Appellant assigned, by leave of court, as an additional error, that the court erred in interrupting and interfering with the cross-examination of James Dunn, the companion *461of appellee at the time of the accident, who was being examined at length as to his route to and from Peru and Marquette, and the actions of himself and appellee on the day of and prior to the accident. The court allowed a reasonable examination on the subject and requested counsel for appellant to declare his purpose in pursuing the investigation further, which counsel refused to do. So far as it now appears from appellant’s argument in this court, the investigation was only an experiment, without definite purpose, except to entrap the witness, if possible. Proper practice requires that such a line of examination should be rarely, if ever, permitted, but this matter is largely within the discretion of the court, and in this case the examination was very properly limited on the lines sought to be pursued.
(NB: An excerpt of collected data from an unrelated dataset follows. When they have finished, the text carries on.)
(* ===== verification/DDLApply.v ===== *)
(** What a DDL statement makes of a table definition: the results of the parsers
    (pkg/parser/parser.go), [ApplyDDL] of the four dialects (mysql_parser.go,
    postgres_parser.go, oracle_parser.go, sqlserver_parser.go) and the no-op parser, and
    the registry.

    Parsing itself is done by parsers generated from grammars: it is a parameter. *)
From Stdlib Require Import ZArith Lia Ascii.
From Stdlib Require String.
From stdpp Require Import prelude countable gmap strings list fin_maps pretty.
From S2P Require Import Prelude Events Strings TableLifecycle Scope Filters BinlogConsumer.
Local Open Scope Z_scope.

(** ** parser.go *)

Record parser_ColumnInfo := mkParserColumn {
  pc_Name : string;
  pc_Type : string;
  pc_Nullable : bool;
  pc_DefaultValue : option string;                (* nil or a text *)
  pc_AutoIncrement : bool
}.

(** A column of which only these are set. *)
Definition parser_column (name typ : string) (nullable : bool) : parser_ColumnInfo := mkParserColumn name typ nullable None false.

Record ColumnModification := mkColumnModification { cm_Old : parser_ColumnInfo; cm_New : parser_ColumnInfo }.

Record parser_TableInfo := mkParserTable {
  pt_Database : string;
  pt_Name : string;
  pt_Columns : list parser_ColumnInfo;
  pt_PrimaryKey : list string
}.

Record TableChanges := mkTableChanges {
  tc_Operation : string;
  tc_Table : option parser_TableInfo;
  tc_AddedColumns : list parser_ColumnInfo;
  tc_DroppedColumns : list string;
  tc_ModifiedColumns : list ColumnModification;
  tc_PrimaryKeyChange : option (list string)      (* NewColumns *)
}.

Record IndexChanges := mkIndexChanges {
  ic_IndexName : string;
  ic_TableName : string;
  ic_DatabaseName : string;
  ic_Operation : string
}.

Record ParsedDDL := mkParsedDDL {
  pd_Type : string;
  pd_Database : string;
  pd_Table : string;
  pd_Statement : string;
  pd_TableChanges : option TableChanges;
  pd_IndexChanges : option IndexChanges;
  pd_NewTableInfo : option TableInfo
}.

Definition DDLTypeAlterDatabase : string := "alter_database".
Definition DDLTypeTruncate : string := "truncate_table".
Definition DDLTypeCreateIndex : string := "create_index".
Definition DDLTypeDropIndex : string := "drop_index".
Definition DDLTypeCreateView : string := "create_view".
Definition DDLTypeDropView : string := "drop_view".
Definition DDLTypeUnknown : string := "unknown".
While the damages allowed in this case are rather large, yet it appears from the evidence that the appellee was at the time ■ of the accident thirty-three years of age, and a strong, healthy man; that he was confined to his bed some five weeks by reason of the accident; that up to the time of the trial, which occurred about a year later, he had not been able to do work or attend to his business, and was still suffering pain from the injury. There was also some evidence to the effect that the injury would be permanent.

It is beyond question that appellee was injured at the time and place alleged, and it satisfactorily appears that he was then and there in the exercise of ordinary care and prudence. It further appears that the appellant had left a dangerous excavation in its streets without any protection or warning to the public, and that such negligence on the part of the appellant was the cause of the injuries to the appellee.

Under the evidence, the jury properly found a verdict for appellee, and we can not say that, under all the circumstances, they were not warranted in finding a verdict for the amount named by them.

The judgment of the court below will therefore be affirmed.